Print, exactly as they stand, the lines from the start of the listing to the line containing "fail_when (negb ok) errFailAddOutboundTx.", inclusive.
(Beginning of Source material)
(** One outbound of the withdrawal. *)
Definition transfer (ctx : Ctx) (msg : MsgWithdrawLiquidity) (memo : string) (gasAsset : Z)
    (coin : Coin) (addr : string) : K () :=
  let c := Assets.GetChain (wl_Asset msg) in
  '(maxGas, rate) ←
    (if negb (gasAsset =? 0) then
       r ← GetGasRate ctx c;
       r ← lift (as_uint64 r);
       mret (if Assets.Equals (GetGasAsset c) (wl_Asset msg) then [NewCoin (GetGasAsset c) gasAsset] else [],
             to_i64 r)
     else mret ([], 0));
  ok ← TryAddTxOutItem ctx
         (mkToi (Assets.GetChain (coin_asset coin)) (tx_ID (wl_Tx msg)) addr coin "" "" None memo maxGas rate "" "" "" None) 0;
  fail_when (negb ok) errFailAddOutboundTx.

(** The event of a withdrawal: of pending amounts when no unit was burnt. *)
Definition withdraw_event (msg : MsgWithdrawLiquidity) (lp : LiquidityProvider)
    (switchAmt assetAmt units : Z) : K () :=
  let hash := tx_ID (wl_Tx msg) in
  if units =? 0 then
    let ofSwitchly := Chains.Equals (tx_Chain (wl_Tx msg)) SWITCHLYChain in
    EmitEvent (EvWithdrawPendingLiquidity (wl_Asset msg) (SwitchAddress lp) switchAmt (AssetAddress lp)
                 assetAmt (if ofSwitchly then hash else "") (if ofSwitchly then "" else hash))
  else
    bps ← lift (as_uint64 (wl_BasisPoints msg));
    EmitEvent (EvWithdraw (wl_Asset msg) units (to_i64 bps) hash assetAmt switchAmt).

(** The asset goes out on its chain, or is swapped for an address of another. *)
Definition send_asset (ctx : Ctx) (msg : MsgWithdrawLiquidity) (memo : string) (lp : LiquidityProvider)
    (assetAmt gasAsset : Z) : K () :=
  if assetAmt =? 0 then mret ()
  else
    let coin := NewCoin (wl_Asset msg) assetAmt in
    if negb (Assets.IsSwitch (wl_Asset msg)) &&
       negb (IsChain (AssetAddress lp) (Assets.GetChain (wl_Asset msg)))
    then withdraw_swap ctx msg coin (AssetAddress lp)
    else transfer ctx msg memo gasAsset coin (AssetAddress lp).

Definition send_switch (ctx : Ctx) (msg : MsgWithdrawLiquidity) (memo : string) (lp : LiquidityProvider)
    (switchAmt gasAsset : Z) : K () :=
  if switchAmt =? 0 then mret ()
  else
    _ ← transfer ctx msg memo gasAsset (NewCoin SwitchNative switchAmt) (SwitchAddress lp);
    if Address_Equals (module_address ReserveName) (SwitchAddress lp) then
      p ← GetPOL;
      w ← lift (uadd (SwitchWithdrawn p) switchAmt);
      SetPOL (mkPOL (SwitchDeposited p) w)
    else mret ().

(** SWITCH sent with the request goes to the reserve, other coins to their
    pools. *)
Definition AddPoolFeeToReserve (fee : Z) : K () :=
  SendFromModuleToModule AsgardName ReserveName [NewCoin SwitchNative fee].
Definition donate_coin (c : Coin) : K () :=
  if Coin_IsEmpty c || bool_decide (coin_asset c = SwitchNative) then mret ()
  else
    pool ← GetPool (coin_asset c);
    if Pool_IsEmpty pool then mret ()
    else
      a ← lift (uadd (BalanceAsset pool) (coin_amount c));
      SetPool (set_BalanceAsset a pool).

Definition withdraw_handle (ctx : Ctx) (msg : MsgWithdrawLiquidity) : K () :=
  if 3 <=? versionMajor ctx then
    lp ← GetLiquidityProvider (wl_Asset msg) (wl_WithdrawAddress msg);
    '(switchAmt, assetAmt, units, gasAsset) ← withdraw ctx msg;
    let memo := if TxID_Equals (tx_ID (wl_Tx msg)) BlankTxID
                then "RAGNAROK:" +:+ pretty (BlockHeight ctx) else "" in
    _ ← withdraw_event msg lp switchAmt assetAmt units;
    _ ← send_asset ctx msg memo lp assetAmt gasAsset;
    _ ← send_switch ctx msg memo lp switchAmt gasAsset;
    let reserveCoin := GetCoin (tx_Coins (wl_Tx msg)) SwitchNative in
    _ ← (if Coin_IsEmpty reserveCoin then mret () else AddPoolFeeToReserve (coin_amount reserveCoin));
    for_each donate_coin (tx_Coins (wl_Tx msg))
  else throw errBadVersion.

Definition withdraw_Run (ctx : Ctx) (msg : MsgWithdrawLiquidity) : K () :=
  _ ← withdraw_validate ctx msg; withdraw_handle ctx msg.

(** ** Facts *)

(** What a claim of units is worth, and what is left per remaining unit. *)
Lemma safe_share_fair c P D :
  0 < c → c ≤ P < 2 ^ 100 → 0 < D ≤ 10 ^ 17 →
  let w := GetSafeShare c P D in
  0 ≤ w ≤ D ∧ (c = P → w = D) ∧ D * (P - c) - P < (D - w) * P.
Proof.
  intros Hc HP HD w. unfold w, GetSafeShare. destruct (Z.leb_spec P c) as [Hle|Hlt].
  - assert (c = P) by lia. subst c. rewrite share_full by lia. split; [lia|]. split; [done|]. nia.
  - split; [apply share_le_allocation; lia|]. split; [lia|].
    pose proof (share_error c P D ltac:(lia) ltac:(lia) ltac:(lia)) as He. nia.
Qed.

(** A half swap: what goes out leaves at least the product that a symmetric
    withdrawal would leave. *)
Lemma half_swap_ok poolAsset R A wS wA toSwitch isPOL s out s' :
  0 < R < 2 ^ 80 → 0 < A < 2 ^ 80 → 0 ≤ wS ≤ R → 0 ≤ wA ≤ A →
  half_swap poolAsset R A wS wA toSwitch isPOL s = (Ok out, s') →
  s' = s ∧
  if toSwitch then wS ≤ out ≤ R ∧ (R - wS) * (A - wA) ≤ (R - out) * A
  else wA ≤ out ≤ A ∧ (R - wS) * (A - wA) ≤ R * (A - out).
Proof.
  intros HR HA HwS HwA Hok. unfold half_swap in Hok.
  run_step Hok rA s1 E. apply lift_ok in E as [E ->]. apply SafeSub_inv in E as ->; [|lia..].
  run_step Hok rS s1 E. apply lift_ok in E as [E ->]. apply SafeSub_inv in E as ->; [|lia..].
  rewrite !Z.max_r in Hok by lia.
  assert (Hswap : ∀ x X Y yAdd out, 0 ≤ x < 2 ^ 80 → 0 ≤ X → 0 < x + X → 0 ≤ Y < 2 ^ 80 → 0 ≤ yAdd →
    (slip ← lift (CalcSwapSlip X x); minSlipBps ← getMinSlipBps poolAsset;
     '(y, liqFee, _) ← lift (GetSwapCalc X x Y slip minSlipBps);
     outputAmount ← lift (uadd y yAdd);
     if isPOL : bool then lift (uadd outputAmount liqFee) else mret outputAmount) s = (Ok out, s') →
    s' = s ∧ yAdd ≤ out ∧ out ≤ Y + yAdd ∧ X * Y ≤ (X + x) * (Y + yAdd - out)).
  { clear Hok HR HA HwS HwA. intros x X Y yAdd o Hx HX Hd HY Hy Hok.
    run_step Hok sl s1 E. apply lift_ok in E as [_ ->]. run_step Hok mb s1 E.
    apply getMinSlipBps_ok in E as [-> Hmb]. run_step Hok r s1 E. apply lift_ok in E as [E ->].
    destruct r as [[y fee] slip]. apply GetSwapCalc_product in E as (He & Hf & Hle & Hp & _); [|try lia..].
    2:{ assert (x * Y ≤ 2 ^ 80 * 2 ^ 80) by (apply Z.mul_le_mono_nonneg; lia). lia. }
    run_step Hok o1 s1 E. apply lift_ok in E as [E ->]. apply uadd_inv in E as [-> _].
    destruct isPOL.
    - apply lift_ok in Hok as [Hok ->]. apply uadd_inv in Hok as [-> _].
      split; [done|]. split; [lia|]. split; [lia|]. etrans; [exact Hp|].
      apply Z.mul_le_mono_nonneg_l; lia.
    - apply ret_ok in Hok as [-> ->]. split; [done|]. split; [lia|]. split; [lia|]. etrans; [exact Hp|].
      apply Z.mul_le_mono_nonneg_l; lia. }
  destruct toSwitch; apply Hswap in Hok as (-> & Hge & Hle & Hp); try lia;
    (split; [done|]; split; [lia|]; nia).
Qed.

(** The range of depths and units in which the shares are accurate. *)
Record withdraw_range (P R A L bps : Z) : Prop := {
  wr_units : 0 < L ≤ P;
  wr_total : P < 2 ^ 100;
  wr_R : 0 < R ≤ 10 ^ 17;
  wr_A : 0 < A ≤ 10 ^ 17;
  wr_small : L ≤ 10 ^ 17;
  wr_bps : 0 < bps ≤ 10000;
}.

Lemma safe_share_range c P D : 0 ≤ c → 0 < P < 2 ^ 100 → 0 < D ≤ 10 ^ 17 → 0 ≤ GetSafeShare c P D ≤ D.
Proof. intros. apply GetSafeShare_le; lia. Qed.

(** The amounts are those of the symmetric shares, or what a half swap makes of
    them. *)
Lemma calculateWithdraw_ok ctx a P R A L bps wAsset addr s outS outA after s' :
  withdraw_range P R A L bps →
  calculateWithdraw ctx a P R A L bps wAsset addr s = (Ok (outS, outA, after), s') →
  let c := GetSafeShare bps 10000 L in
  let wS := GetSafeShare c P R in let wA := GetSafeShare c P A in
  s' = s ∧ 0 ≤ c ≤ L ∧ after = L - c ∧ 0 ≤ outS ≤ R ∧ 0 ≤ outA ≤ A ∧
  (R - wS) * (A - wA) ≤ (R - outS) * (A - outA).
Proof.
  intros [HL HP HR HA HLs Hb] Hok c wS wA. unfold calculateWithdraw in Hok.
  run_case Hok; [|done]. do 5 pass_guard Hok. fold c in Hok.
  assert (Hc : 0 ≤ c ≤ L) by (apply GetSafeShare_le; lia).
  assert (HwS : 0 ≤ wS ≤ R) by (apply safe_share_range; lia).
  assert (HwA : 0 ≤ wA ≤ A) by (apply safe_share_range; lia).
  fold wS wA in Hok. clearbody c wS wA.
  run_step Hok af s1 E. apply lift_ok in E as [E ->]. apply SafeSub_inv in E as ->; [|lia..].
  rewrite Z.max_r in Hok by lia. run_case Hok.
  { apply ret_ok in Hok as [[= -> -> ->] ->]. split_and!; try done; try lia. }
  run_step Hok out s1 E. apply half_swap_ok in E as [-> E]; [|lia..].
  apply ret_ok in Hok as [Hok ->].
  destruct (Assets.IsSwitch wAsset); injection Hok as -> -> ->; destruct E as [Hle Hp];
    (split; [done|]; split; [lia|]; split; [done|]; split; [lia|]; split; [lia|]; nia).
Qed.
(End of Source material)
== Result below ==
(** One outbound of the withdrawal. *)
Definition transfer (ctx : Ctx) (msg : MsgWithdrawLiquidity) (memo : string) (gasAsset : Z)
    (coin : Coin) (addr : string) : K () :=
  let c := Assets.GetChain (wl_Asset msg) in
  '(maxGas, rate) ←
    (if negb (gasAsset =? 0) then
       r ← GetGasRate ctx c;
       r ← lift (as_uint64 r);
       mret (if Assets.Equals (GetGasAsset c) (wl_Asset msg) then [NewCoin (GetGasAsset c) gasAsset] else [],
             to_i64 r)
     else mret ([], 0));
  ok ← TryAddTxOutItem ctx
         (mkToi (Assets.GetChain (coin_asset coin)) (tx_ID (wl_Tx msg)) addr coin "" "" None memo maxGas rate "" "" "" None) 0;
  fail_when (negb ok) errFailAddOutboundTx.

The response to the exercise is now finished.